→ Data for this task:
(* ===== verification/Codec.v ===== *)
(** * Go values as JSON (struct tags of [internal/content/], [internal/node/])

    How [encoding/json] reads and writes the types the program stores and
    receives: manifests, lists of pins and request bodies.  Decoding follows
    the decoder of the Standard Library: fields are found by name without
    regard to case, unknown members are skipped, later members overwrite
    earlier ones, [null] leaves a value as it is, and any other mismatch is
    an error. *)

From Stdlib Require Import Init.Byte.
From S2P Require Import Prelude Float64 Stream Sha256 Chunker Utf8 Json.

(** ** Names *)

(** [foldName]: ASCII letters are raised; two other runes fold to an ASCII
    letter, U+017F to [S] and U+212A to [K].  What other runes fold to does
    not matter, the names of the program's fields are ASCII. *)
Fixpoint foldName (s : bytes) : bytes :=
  match s with
  | xc5 :: xbf :: s' => x53 :: foldName s'
  | xe2 :: x84 :: xaa :: s' => x4b :: foldName s'
  | c :: s' => (if between 97 122 c then of_code (code c - 32) else c) :: foldName s'
  | [] => []
  end.

Definition names (field key : string) : bool :=
  bool_decide (foldName (to_bytes key) = foldName (to_bytes field)).

(** Which field a key names, for closed names. *)
Ltac read_names :=
  repeat match goal with
  | |- context [names ?a ?b] => let x := eval vm_compute in (names a b) in change (names a b) with x
  end; cbv iota.

(** ** Scalars *)

Definition decode_string (old : string) (v : json) : option string :=
  match v with JString s => Some s | JNull => Some old | _ => None end.

Definition decode_int64 (old : Z) (v : json) : option Z :=
  match v with JNumber lit => ParseInt lit | JNull => Some old | _ => None end.

(** ** Slices of strings *)

(** A slice and what its backing array still holds after it: an array that is
    decoded into a slice reuses the elements, and [null] elements show what
    was there before. *)
Record slice := { backing : list string; visible : nat }.

Definition nil_slice : slice := {| backing := []; visible := 0 |}.
Definition elements_of (s : slice) : list string := take (visible s) (backing s).

Fixpoint decode_elements (old : list string) (l : list json) : option (list string) :=
  match l with
  | [] => Some []
  | v :: l' =>
      x ← decode_string (default "" (head old)) v;
      rest ← decode_elements (tail old) l';
      Some (x :: rest)
  end.

Definition decode_slice (old : slice) (v : json) : option slice :=
  match v with
  | JNull => Some nil_slice
  | JArray [] => Some nil_slice
  | JArray l =>
      xs ← decode_elements (backing old) l;
      Some {| backing := xs ++ drop (length l) (backing old); visible := length l |}
  | _ => None
  end.

(** ** Structures *)

(** The members of an object, in order, into the fields of a structure; [null]
    leaves the structure as it is. *)
Definition decode_struct {A} (field : A → string → json → option A) (old : A) (v : json) : option A :=
  match v with
  | JNull => Some old
  | JObject l => foldl (λ acc '(k, x), a ← acc; field a k x) (Some old) l
  | _ => None
  end.

(** *** [content.Manifest] *)

Record manifest_state := {
  ms_manifest : Manifest;       (* but for the chunks *)
  ms_chunks : slice
}.

Definition zero_manifest : Manifest :=
  {| RootCID := ""; m_Name := ""; TotalSize := 0; ChunkCIDs := []; PublisherID := ""; Signature := "" |}.

Definition manifest_field (st : manifest_state) (k : string) (v : json) : option manifest_state :=
  let m := ms_manifest st in
  let set root name size pub sig :=
    {| ms_manifest := {| RootCID := root; m_Name := name; TotalSize := size; ChunkCIDs := [];
                         PublisherID := pub; Signature := sig |}; ms_chunks := ms_chunks st |} in
  if names "root_cid" k then
    s ← decode_string (RootCID m) v;
    Some (set s (m_Name m) (TotalSize m) (PublisherID m) (Signature m))
  else if names "name" k then
    s ← decode_string (m_Name m) v;
    Some (set (RootCID m) s (TotalSize m) (PublisherID m) (Signature m))
  else if names "total_size" k then
    n ← decode_int64 (TotalSize m) v;
    Some (set (RootCID m) (m_Name m) n (PublisherID m) (Signature m))
  else if names "chunk_cids" k then
    c ← decode_slice (ms_chunks st) v;
    Some {| ms_manifest := m; ms_chunks := c |}
  else if names "publisher_id" k then
    s ← decode_string (PublisherID m) v;
    Some (set (RootCID m) (m_Name m) (TotalSize m) s (Signature m))
  else if names "signature" k then
    s ← decode_string (Signature m) v;
    Some (set (RootCID m) (m_Name m) (TotalSize m) (PublisherID m) s)
  else Some st.

Definition finish_manifest (st : manifest_state) : Manifest :=
  let m := ms_manifest st in
  {| RootCID := RootCID m; m_Name := m_Name m; TotalSize := TotalSize m;
     ChunkCIDs := elements_of (ms_chunks st); PublisherID := PublisherID m; Signature := Signature m |}.

Definition decode_manifest (v : json) : option Manifest :=
  finish_manifest <$> decode_struct manifest_field {| ms_manifest := zero_manifest; ms_chunks := nil_slice |} v.

(** The publisher and the signature are left out when empty. *)
Definition omitempty (k s : string) : list (string * json) :=
  if decide (s = "") then [] else [(k, JString s)].

Definition strings_json (l : list string) : json := JArray (JString <$> l).

Definition manifest_json (m : Manifest) : json :=
  JObject ([("root_cid", JString (RootCID m)); ("name", JString (m_Name m));
            ("total_size", JNumber (FormatInt (TotalSize m)));
            ("chunk_cids", strings_json (ChunkCIDs m))] ++
           omitempty "publisher_id" (PublisherID m) ++ omitempty "signature" (Signature m)).

(** ** The calls of the program *)

Section calls.
Context {JE : JSONErrors}.

Definition decoded {A} (data : bytes) (r : option A) : outcome A :=
  match r with Some a => Ok a | None => Err (json_error data) end.

Definition Marshal_Manifest (m : Manifest) : bytes := MarshalIndent (manifest_json m).
Definition Unmarshal_Manifest (data : bytes) : outcome Manifest :=
  decoded data (v ← Parse data; decode_manifest v).

Definition Marshal_strings (l : list string) : bytes := Marshal (strings_json l).
Definition Unmarshal_strings (data : bytes) : outcome (list string) :=
  decoded data (v ← Parse data; elements_of <$> decode_slice nil_slice v).

(** A request body that is a structure of strings: the values of the given
    fields. *)
Definition string_fields (fields : list string) (st : list string) (k : string) (v : json)
  : option (list string) :=
  match List.find (λ p, names (snd p) k) (imap pair fields) with
  | Some (i, _) => s ← decode_string (default "" (st !! i)) v; Some (<[i := s]> st)
  | None => Some st
  end.

Definition Decode_strings (fields : list string) (body : bytes) : outcome (list string) :=
  decoded body (v ← Decode body;
                decode_struct (string_fields fields) (replicate (length fields) "") v).

(** ** Round trips *)

Definition fix_manifest (m : Manifest) : Manifest :=
  {| RootCID := fix_string (RootCID m); m_Name := fix_string (m_Name m); TotalSize := TotalSize m;
     ChunkCIDs := fix_string <$> ChunkCIDs m; PublisherID := fix_string (PublisherID m);
     Signature := fix_string (Signature m) |}.

Definition manifest_valid (m : Manifest) : bool :=
  valid_string (RootCID m) && valid_string (m_Name m) && forallb valid_string (ChunkCIDs m) &&
  valid_string (PublisherID m) && valid_string (Signature m).

Lemma fix_strings_valid l : forallb valid_string l = true → fix_string <$> l = l.
Proof.
  induction l as [|s l IH]; [done|]. cbn [forallb]. intros [Hs Hl]%andb_true_iff.
  by rewrite fmap_cons, fix_string_valid, IH.
Qed.

Lemma fix_manifest_valid m : manifest_valid m = true → fix_manifest m = m.
Proof.
  unfold manifest_valid. intros [[[[H1 H2]%andb_true_iff H3]%andb_true_iff H4]%andb_true_iff H5]%andb_true_iff.
  unfold fix_manifest. rewrite !fix_string_valid, fix_strings_valid by done. by destruct m.
Qed.

Lemma decode_elements_strings old l :
  length old = 0%nat → decode_elements old (JString <$> l) = Some l.
Proof.
  intros Ho. destruct old; [|done]. induction l as [|s l IH]; [done|].
  rewrite fmap_cons. simpl. by rewrite IH.
Qed.

Lemma decode_slice_strings l :
  elements_of <$> decode_slice nil_slice (strings_json l) = Some l.
Proof.
  unfold strings_json. destruct l as [|s l]; [done|].
  unfold decode_slice. rewrite fmap_cons. cbn [mbind option_bind].
  rewrite <-fmap_cons, decode_elements_strings by done. cbn [mbind option_bind].
  unfold elements_of, nil_slice. cbn [fmap option_fmap option_map backing visible].
  by rewrite drop_nil, app_nil_r, length_fmap, take_ge.
Qed.

Lemma sanitize_strings l : sanitize (strings_json l) = strings_json (fix_string <$> l).
Proof.
  unfold strings_json. cbn [sanitize]. f_equal. induction l as [|s l IH]; [done|].
  rewrite !fmap_cons. f_equal. exact IH.
Qed.

Lemma fits_strings d l : fits (S d) (strings_json l).
Proof. simpl. apply Forall_fmap, Forall_forall. intros s _. by destruct d. Qed.

Lemma maxNestingDepth_two : ∃ d, maxNestingDepth = S (S d).
Proof. exists (Z.to_nat 9998). with_strategy transparent [maxNestingDepth] (unfold maxNestingDepth). lia. Qed.

Lemma fits_manifest d m : number_ok (FormatInt (TotalSize m)) → fits (S (S d)) (manifest_json m).
Proof.
  intros Hn. unfold manifest_json. cbn [fits]. rewrite fmap_app, Forall_app. split.
  - repeat constructor; [done|apply fits_strings].
  - unfold omitempty. repeat case_decide; repeat constructor.
Qed.

(** The fields of a printed manifest, read one after the other. *)
Lemma sanitize_omitempty k s :
  fix_string k = k →
  List.map (λ '(k, x), (fix_string k, sanitize x)) (omitempty k s) =
  (if decide (s = "") then [] else [(k, JString (fix_string s))]).
Proof. intros Hk. unfold omitempty. case_decide; [done|]. cbn. by rewrite Hk. Qed.

Lemma decode_manifest_json m :
  ParseInt (FormatInt (TotalSize m)) = Some (TotalSize m) →
  decode_manifest (sanitize (manifest_json m)) = Some (fix_manifest m).
Proof.
  intros Hp. pose proof (decode_slice_strings (fix_string <$> ChunkCIDs m)) as Hc.
  apply fmap_Some in Hc as (c & Hc & Hec).
  unfold manifest_json, decode_manifest. cbn [sanitize]. rewrite !map_app, !sanitize_omitempty by reflexivity.
  cbn [List.map]. rewrite sanitize_strings. cbn [sanitize decode_struct].
  rewrite foldl_app. cbn [foldl].
  unfold manifest_field at 2 3 4 5. read_names. cbn [mbind option_bind decode_string decode_int64].
  rewrite Hp. cbn [mbind option_bind]. cbn [ms_chunks]. rewrite Hc. cbn [mbind option_bind].
  do 2 case_decide; cbn [app foldl mbind option_bind]; unfold manifest_field; read_names;
    cbn [mbind option_bind decode_string]; unfold finish_manifest, fix_manifest; simpl; pose proof (eq_refl : fix_string "" = ""); congruence.
Qed.

(** What is stored comes back, with ill-formed UTF-8 replaced. *)
Lemma strings_round_trip l : Unmarshal_strings (Marshal_strings l) = Ok (fix_string <$> l).
Proof.
  destruct maxNestingDepth_two as [d Hd]. unfold Unmarshal_strings, Marshal_strings, Marshal.
  rewrite Parse_print; [|done|done|rewrite Hd; apply fits_strings].
  rewrite sanitize_strings. cbn [mbind option_bind]. by rewrite decode_slice_strings.
Qed.

Lemma Manifest_round_trip m :
  int64_ok (TotalSize m) → Unmarshal_Manifest (Marshal_Manifest m) = Ok (fix_manifest m).
Proof.
  intros Hs. destruct maxNestingDepth_two as [d Hd]. destruct (FormatInt_spec _ Hs) as [Hn Hp].
  unfold Unmarshal_Manifest, Marshal_Manifest, MarshalIndent.
  rewrite Parse_print; [|apply spaces_indent|done|rewrite Hd; by apply fits_manifest].
  cbn [mbind option_bind]. by rewrite decode_manifest_json.
Qed.

(** Request bodies, as the commands write them. *)
Lemma Decode_strings_one k a :
  fix_string k = k → names k k = true → Decode_strings [k] (Marshal (JObject [(k, JString a)])) = Ok [fix_string a].
Proof.
  intros Hk Hn. destruct maxNestingDepth_two as [d Hd]. unfold Decode_strings.
  rewrite <-(app_nil_r (Marshal _)), Decode_print by (try done; rewrite Hd; repeat constructor).
  cbn [sanitize List.map mbind option_bind decode_struct foldl]. unfold string_fields. rewrite Hk. cbn. by rewrite Hn.
Qed.

Lemma Decode_strings_two k1 k2 a b :
  fix_string k1 = k1 → fix_string k2 = k2 → names k1 k1 = true → names k1 k2 = false → names k2 k2 = true →
  Decode_strings [k1; k2] (Marshal (JObject [(k1, JString a); (k2, JString b)])) = Ok [fix_string a; fix_string b].
Proof.
  intros Hk1 Hk2 H1 H12 H2. destruct maxNestingDepth_two as [d Hd]. unfold Decode_strings.
  rewrite <-(app_nil_r (Marshal _)), Decode_print by (try done; rewrite Hd; repeat constructor).
  cbn [sanitize List.map mbind option_bind decode_struct foldl]. unfold string_fields. rewrite Hk1, Hk2. cbn. rewrite H1.
  cbn. by rewrite H12, H2.
Qed.

Lemma Unmarshal_Manifest_no_panic data w : Unmarshal_Manifest data ≠ Panic w.
Proof. unfold Unmarshal_Manifest, decoded. by case_match. Qed.
(** ** Decoded strings are valid UTF-8 *)

Lemma clean_members l : clean (JObject l) → Forall (λ kx, clean (snd kx)) l.
Proof.
  unfold clean. cbn [sanitize]. intros [= H]. induction l as [|[k x] l IH]; [constructor|].
  injection H as _ Hx Hl. constructor; [done|]. by apply IH.
Qed.

Lemma decode_string_valid old v s :
  clean v → fix_string old = old → decode_string old v = Some s → fix_string s = s.
Proof. destruct v; try discriminate; intros Hc Ho [= <-]; [done|]. by injection Hc. Qed.

Lemma decode_struct_inv {A} (field : A → string → json → option A) (P : A → Prop) old v a :
  (∀ a k x a', P a → clean x → field a k x = Some a' → P a') →
  clean v → P old → decode_struct field old v = Some a → P a.
Proof.
  intros Hf. destruct v as [| | | | |l]; try done; [by intros _ ? [= <-]|].
  intros Hl%clean_members. cbn [decode_struct]. revert old.
  induction Hl as [|[k x] l Hx _ IH]; intros old Ho; cbn [foldl]; [by intros [= <-]|].
  cbn [mbind option_bind]. destruct (field old k x) as [a'|] eqn:E.
  - apply IH. by eapply Hf.
  - intros H. exfalso. revert H. clear. induction l as [|[k x] l IH]; done.
Qed.

Lemma Decode_strings_valid fields body st :
  Decode_strings fields body = Ok st → Forall (λ s, valid_string s = true) st.
Proof.
  unfold Decode_strings, decoded. destruct (_ ≫= _) as [st'|] eqn:E; [|done]. intros [= <-].
  apply bind_Some in E as (v & Hv%Decode_clean & E).
  assert (Forall (λ s, fix_string s = s) st') as H.
  { eapply decode_struct_inv; [|exact Hv| |exact E].
    - intros a k x a' Ha Hx. unfold string_fields.
      destruct (List.find _ _) as [[i n]|]; [|by intros [= <-]].
      intros (s & Hs & [= <-])%bind_Some. apply Forall_insert; [done|].
      eapply decode_string_valid; [exact Hx| |exact Hs].
      destruct (a !! i) as [t|] eqn:Et; [|done]. rewrite Forall_forall in Ha.
      by eapply Ha, list_elem_of_lookup_2.
    - apply Forall_forall. intros s [-> _]%elem_of_replicate. done. }
  eapply Forall_impl; [exact H|]. simpl. intros s <-. apply fix_string_is_valid.
Qed.

End calls.

#[global] Opaque Marshal_Manifest Unmarshal_Manifest Marshal_strings Unmarshal_strings Decode_strings.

→ Work task: Copy each line of the records that contains the word "pose".

→ Written reply:
  intros Hp. pose proof (decode_slice_strings (fix_string <$> ChunkCIDs m)) as Hc.
    cbn [mbind option_bind decode_string]; unfold finish_manifest, fix_manifest; simpl; pose proof (eq_refl : fix_string "" = ""); congruence.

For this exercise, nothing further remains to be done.